Listen: The cowboy jumps off his horse; his feet land on the dirt and gravel: “Gulch!” He spits into the dirt. “Gulch.” He puts a feed bag onto his horse and it munches philosophically, “gulch gulch gulch.” He heaves the saddle off the horse and drops it onto a wooden rack, “Gul-ching.” Then he hears a rustle from the chaparral, just offscreen: “Gulch. Gulchgulch.” He takes a cautious step in the rough turf: “Gulch…” He swallows quietly, “gulch,” and a drop of sweat crawls down his forehead. He draws his gun quietly, cocks it slowly, “k-klik…” (Not everything sounds like “gulch,” come on.)
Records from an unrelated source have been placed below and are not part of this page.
(* ===== verification/Locks.v ===== *)
(** The lock discipline the components rely on.

    A component's state records the set of spin locks the running CPU holds.
    [acquire] and [release] are what kernel/spinlock.c promises its callers:
    acquiring a lock already held by this CPU panics, and so does releasing one
    it does not hold.  [Spinlock.v] models spinlock.c itself (several CPUs,
    push_off/pop_off, the test-and-set loop) and proves that it implements
    these two operations. *)

From S2P Require Import Prelude.

Class HasLocks (S : Type) := {
  held : S -> gset lock;
  set_held : gset lock -> S -> S;
  held_set : forall h s, held (set_held h s) = h;
  set_held_set : forall h h' s, set_held h (set_held h' s) = set_held h s;
  set_held_id : forall s, set_held (held s) s = s;
}.

Section Ops.
Context {S : Type} `{HasLocks S}.

Definition acquire (l : lock) : M S unit := fun s =>
  if decide (l ∈ held s) then Panic "acquire"
  else Done tt (set_held ({[l]} ∪ held s) s).

Definition release (l : lock) : M S unit := fun s =>
  if decide (l ∈ held s) then Done tt (set_held (held s ∖ {[l]}) s)
  else Panic "release".

Definition holding (l : lock) (s : S) : bool := bool_decide (l ∈ held s).

Lemma wp_acquire I l s (Q : unit -> S -> Prop) :
  l ∉ held s -> Q tt (set_held ({[l]} ∪ held s) s) -> wp I (acquire l s) Q.
Proof. intros Hl HQ. unfold acquire. rewrite decide_False by done. done. Qed.

Lemma wp_release I l s (Q : unit -> S -> Prop) :
  l ∈ held s -> Q tt (set_held (held s ∖ {[l]}) s) -> wp I (release l s) Q.
Proof. intros Hl HQ. unfold release. rewrite decide_True by done. done. Qed.

Lemma acquire_free l s : l ∉ held s -> acquire l s = Done tt (set_held ({[l]} ∪ held s) s).
Proof. intros. unfold acquire. by rewrite decide_False. Qed.

Lemma release_held l s : l ∈ held s -> release l s = Done tt (set_held (held s ∖ {[l]}) s).
Proof. intros. unfold release. by rewrite decide_True. Qed.

End Ops.

Lemma held_cycle (l : lock) (h : gset lock) : l ∉ h -> ({[l]} ∪ h) ∖ {[l]} = h.
Proof.
  intros Hl. apply set_eq. intros x. rewrite elem_of_difference, elem_of_union, elem_of_singleton.
  split; [tauto|]. intros Hx. split; [by right|]. by intros ->.
Qed.

Lemma held_top (l : lock) (h : gset lock) : l ∈ ({[l]} ∪ h).
Proof. set_solver. Qed.
#[export] Hint Resolve held_top : kernel.

(** A lock taken and given back leaves the state as it was. *)
Lemma lock_cycle {S} `{HasLocks S} (l : lock) (s : S) :
  l ∉ held s -> release l (set_held ({[l]} ∪ held s) s) = Done tt s.
Proof.
  intros Hl. rewrite release_held by (rewrite held_set; apply held_top).
  by rewrite held_set, set_held_set, held_cycle, set_held_id.
Qed.
Lemma increase_eq p s :
  page_ref_lock ∉ pheld s -> 0 <= p < PHYSTOP -> 0 <= refs s p < 2 ^ 31 - 1 ->
  increase_pgreference p s = Done tt (set_count (Z.shiftr p 12) (refs s p + 1) s).
Proof.
  intros Hl Hp Hc. unfold increase_pgreference, bind.
  rewrite acquire_free by done. simpl. rewrite ref_index_ok by done. wp_pure.
  change (count (Phys (pmem s) (freelist s) (page_ref s) _) (Z.shiftr p 12)) with (refs s p).
  rewrite (proj2 (Z.ltb_ge (refs s p) 0)) by lia. wp_pure.
  rewrite i32_small by lia. rewrite release_held by (simpl; auto with kernel).
  unfold set_count; simpl. by rewrite held_cycle.
Qed.

(** The state after the last reference to [p] is dropped. *)
Definition freed (p : Z) (s : phys) : phys :=
  Phys (store64 (mset (pmem s) p 1 PGSIZE) p (freelist s)) p
       (<[Z.shiftr p 12 := 0]> (page_ref s)) (pheld s).

Lemma kfree_eq p s :
  unlocked s -> valid_page p -> 0 < refs s p < 2 ^ 31 ->
  kfree p s = Done tt (if refs s p =? 1 then freed p s
                       else set_count (Z.shiftr p 12) (refs s p - 1) s).
Proof.
  intros [Hk Hr] Hv Hc. pose proof (valid_page_pos p Hv) as Hpos. destruct Hv as [Ha Hb].
  unfold kfree. rewrite Ha, Z.geb_leb. simpl (negb _).
  rewrite (proj2 (Z.ltb_ge p end_)), (proj2 (Z.leb_gt PHYSTOP p)) by lia. simpl.
  unfold bind. rewrite decrease_eq by (done || lia). simpl.
  destruct (Z.eqb_spec (refs s p) 1) as [E|E]; [|done].
  wp_pure. rewrite acquire_free by done. simpl.
  rewrite release_held by (simpl; auto with kernel). simpl.
  unfold freed. rewrite E, held_cycle by done. done.
Qed.

(** The state after [r] is taken off the free list. *)
Definition allocated (r : Z) (s : phys) : phys :=
  Phys (mset (pmem s) r 5 PGSIZE) (load64 (pmem s) r)
       (<[Z.shiftr r 12 := refs s r + 1]> (page_ref s)) (pheld s).

Lemma kalloc_eq s :
  unlocked s ->
  (freelist s <> 0 -> 0 <= freelist s < PHYSTOP /\ 0 <= refs s (freelist s) < 2 ^ 31 - 1) ->
  kalloc s = Done (freelist s) (if freelist s =? 0 then s else allocated (freelist s) s).
Proof.
  intros [Hk Hr] Hf. unfold kalloc, bind. rewrite acquire_free by done. simpl.
  destruct (Z.eqb_spec (freelist s) 0) as [E|E]; wp_pure.
  - rewrite release_held by (simpl; auto with kernel). simpl.
    by rewrite held_cycle, phys_eta.
  - rewrite release_held by (simpl; auto with kernel). wp_pure.
    unfold bindp at 1. destruct (Hf E) as [Hp Hc].
    rewrite increase_eq; [|simpl; rewrite held_cycle by done; done|done|done].
    simpl. unfold allocated, set_count. simpl. rewrite held_cycle by done. done.
Qed.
Yep, that sure sounds like a gulcher culture. But what is a gulch really? A narrow ravine with steep sides, created by erosion from runoff and perhaps flash floods. It may or may not have a stream in the bottom. It’s a sort of place where gold panners may be found if there’s gold in them thar hills. An arroyo is a kind of gulch. A wadi may be a gulch. So may a coulee.

Where did the word come from? Well, that’s a whole nother thing. If the form of a word is like a gulch carved into the lexscape, where it came from is like the water that made the gulch. But that stream may not still be running through it. We’re not entirely sure how gulch came to be gulch, but there are other words gulch that have some likely relation. There’s a noun used in the early 1600s for a glutton or drunkard (someone who gulps too much, you may say). There’s another noun used from the later 1600s through the early 1800s for a heavy fall. There’s a verb from the early 1800s meaning ‘fall heavily’. And, most signally, there’s a verb that’s been around since at least the 1200s and seems to relate to other Germanic words with a gulk- root, meaning ‘swallow or devour greedily’.

So if that’s the source, it compares a gaping gully to a gulping gullet. What we know is that the word shows up in the ‘steep ravine’ sense in the early-mid 1800s. And it sounds so earthy and evocative that simply using the term in a place name – especially if it’s in a movie – plunks down a backdrop of tawny dust and squinty-eyed cowboys with guns and spurs, and maybe some gold panners or other denizens of the big dry dusty dangerous empty.